Carrascalão was appointed as Indonesia's Ambassador to Romania from 1993 to 1997. He then became an advisor to Indonesian President B. J. Habibie, especially on East Timorese affairs, following the Fall of Suharto in 1998 and the reform period under Habibie. President Habibie and the United Nations held the East Timorese independence referendum on August 30, 1999, in which voters overwhelmingly supported independence.

===East Timorese independence===
Carrascalão emerged as a key political figure in East Timor's transition from Indonesian occupation to full independence. He served as the Speaker of the National Council within the transitional government, as well as the Vice President of the National Council of Timorese Resistance.

In 2000, Carrascalão founded the new Social Democratic Party (SDP) and became the fledgling party's leader. He entered government after East Timor's full independence in 2002.

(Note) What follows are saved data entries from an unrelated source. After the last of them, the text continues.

(** X1.  [broadcastToPeers]: a copy of the envelope goes to the socket of
    every registered peer that is open and is not registered under the
    envelope's sender id, to nobody else, and the number returned is the
    number of copies sent. *)
Theorem broadcastToPeers_reaches_open_peers_except_sender (message : Message) (n : Node) :
  JSMap.wf (peers n) ->
  exists ps,
    broadcastToPeers message (senderId message) n =
    (Returned (Z.of_nat (List.length (fan_out message (peers n)))),
     {| blockchain := blockchain n; peers := ps;
        wire := wire n ++ fan_out message (peers n); disk := disk n |}) /\
    (forall f, In f (fan_out message (peers n)) <->
       exists k p,
         JSMap.get k (peers n) = Some p /\
         senderId message <> Some k /\
         readyState (ws p) = OPEN /\
         f = mkSent (ws_handle (ws p)) (Relayed message)).
Proof.
  intros Hwf. destruct (broadcastToPeers_full message n Hwf) as (ps & Hrun & _).
  exists ps. split; [exact Hrun|].
  intros f. rewrite fan_out_filter, in_map_iff. split.
  - intros ((k, p) & Hf & Hin). apply filter_In in Hin. destruct Hin as [Hin Hrc].
    unfold is_recipient in Hrc. cbn [fst snd] in *.
    apply andb_true_iff in Hrc. destruct Hrc as [Hd Ho].
    exists k, p. repeat split.
    + now apply JSMapFacts.In_wf_get.
    + now apply differs_true.
    + now apply is_open_true.
    + now symmetry.
  - intros (k & p & Hget & Hne & Hopen & ->).
    exists (k, p). split; [reflexivity|]. apply filter_In. split.
    + clear -Hget. induction (peers n) as [|[k' v] rest IH]; [discriminate|].
      cbn [JSMap.get] in Hget. destruct (keq k k') eqn:E.
      * apply String.eqb_eq in E. inversion Hget; subst. now left.
      * right. now apply IH.
    + unfold is_recipient. cbn [fst snd]. apply andb_true_iff. split.
      * now apply differs_true.
      * now apply is_open_true.
Qed.

(** X2.  [broadcastToPeers] counts one more sent message for every peer it
    sent to and leaves every other peer as it was: the closed ones and
    the one registered under the sender id. *)
Theorem broadcastToPeers_counts_sent_messages (message : Message) (n : Node) :
  JSMap.wf (peers n) ->
  forall k,
    JSMap.get k (peers (snd (broadcastToPeers message (senderId message) n))) =
    match JSMap.get k (peers n) with
    | Some p =>
        if differs k (senderId message) && is_open (readyState (ws p))
        then Some (bump p) else Some p
    | None => None
    end.
Proof.
  intros Hwf k. destruct (broadcastToPeers_full message n Hwf) as (ps & Hrun & Hget).
  rewrite Hrun. cbn [snd peers]. rewrite Hget.
  destruct (JSMap.get k (peers n)) as [p|]; [|reflexivity].
  cbn [option_map]. unfold is_recipient. cbn [fst snd].
  destruct (differs k (senderId message) && is_open (readyState (ws p))); reflexivity.
Qed.

(* ================================================================== *)
(** ** Storing and finding transactions *)

Lemma is_address_truthy o a : a <> "" -> is_address (truthy o) a = is_address o a.
Proof.
  intros Ha. unfold truthy. destruct o as [s|]; [|reflexivity].
  destruct (String.eqb s "") eqn:E; [|reflexivity].
  apply String.eqb_eq in E. subst s. cbn [is_address].
  symmetry. apply String.eqb_neq. congruence.
Qed.

Lemma is_address_false o a : is_address o a = false <-> o <> Some a.
Proof.
  rewrite <- is_address_true. destruct (is_address o a); split; congruence.
Qed.

(** The index of a non-empty address after a store: the id is appended
    once if the transaction names the address, and not at all if not. *)
Lemma index_after_at a t id ix :
  a <> "" ->
  get_or_nil a (index_after t id ix) =
  get_or_nil a ix ++ (if names t a then [id] else []).
Proof.
  intros Ha. unfold index_after, names.
  set (ix1 := match truthy (fromAddress t) with
              | Some from => index_push from id ix
              | None => ix
              end).
  assert (H1 : get_or_nil a ix1 =
               get_or_nil a ix ++ (if is_address (fromAddress t) a then [id] else [])).
  { subst ix1. rewrite <- (is_address_truthy (fromAddress t) a Ha).
    destruct (truthy (fromAddress t)) as [f|]; cbn [is_address].
    - destruct (String.eqb f a) eqn:E.
      + apply String.eqb_eq in E. subst f. apply index_push_same.
      + apply String.eqb_neq in E. rewrite index_push_other by congruence.
        now rewrite app_nil_r.
    - now rewrite app_nil_r. }
  rewrite <- (is_address_truthy (toAddress t) a Ha).
  destruct (truthy (toAddress t)) as [to|] eqn:Hto; cbn [is_address].
  - destruct (is_address (fromAddress t) to) eqn:Hsame.
    + rewrite H1. apply is_address_true in Hsame. rewrite Hsame. cbn [is_address].
      rewrite (String.eqb_sym to a). destruct (String.eqb a to); reflexivity.
    + destruct (String.eqb to a) eqn:E.
      * apply String.eqb_eq in E. subst to. rewrite index_push_same, H1, Hsame.
        now rewrite app_nil_r.
      * apply String.eqb_neq in E. rewrite index_push_other by congruence.
        rewrite H1. now rewrite orb_false_r.
  - rewrite H1. now rewrite orb_false_r.
Qed.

On March 5, 2009, Prime Minister Xanana Gusmão appointed Carrascalão as deputy prime minister of management and state administration within the IV Constitutional Government as part of a cabinet reshuffle. Carrascalão's Social Democratic Party (SDP), which he headed, was a member of Gusmão's governing coalition. The partnership between Prime Minister Gusmão and Deputy Prime Minister Carrascalão lasted until September 8, 2009, when Carrascalão resigned as deputy prime minister. In his resignation letter to Gusmão, Carrascalão lambasted the coalition government for failing to purchase construction supplies from a supplier he had recommended. Gusmão's government retorted that Carrascalão's preferred company would not have been able to fulfill the order and asked Carrascalão to retract his accusation. Carrascalão refused, writing, "At the age of 73, this is the first time anyone has ever called me stupid or a liar...My response is to resign from my position of deputy prime minister."

Carrascalão published an autobiography, "Timor – Before the Future", in 2006. President Taur Matan Ruak awarded him the Collar of the Order of Timor-Leste, the nation's highest honor, in recognition of his service on May 18, 2017.

=== Death ===
Carrascalão died a day later at the Hospital Nacional Guido Valadares in Dili, East Timor, on May 19, 2017, a week after his 80th birthday. His death was believed to be caused by a heart attack he suffered while driving alone through the Farol neighborhood of Dili. His car struck a pole and the sidewalk. He was taken to Hospital Nacional Guido Valadares where he died.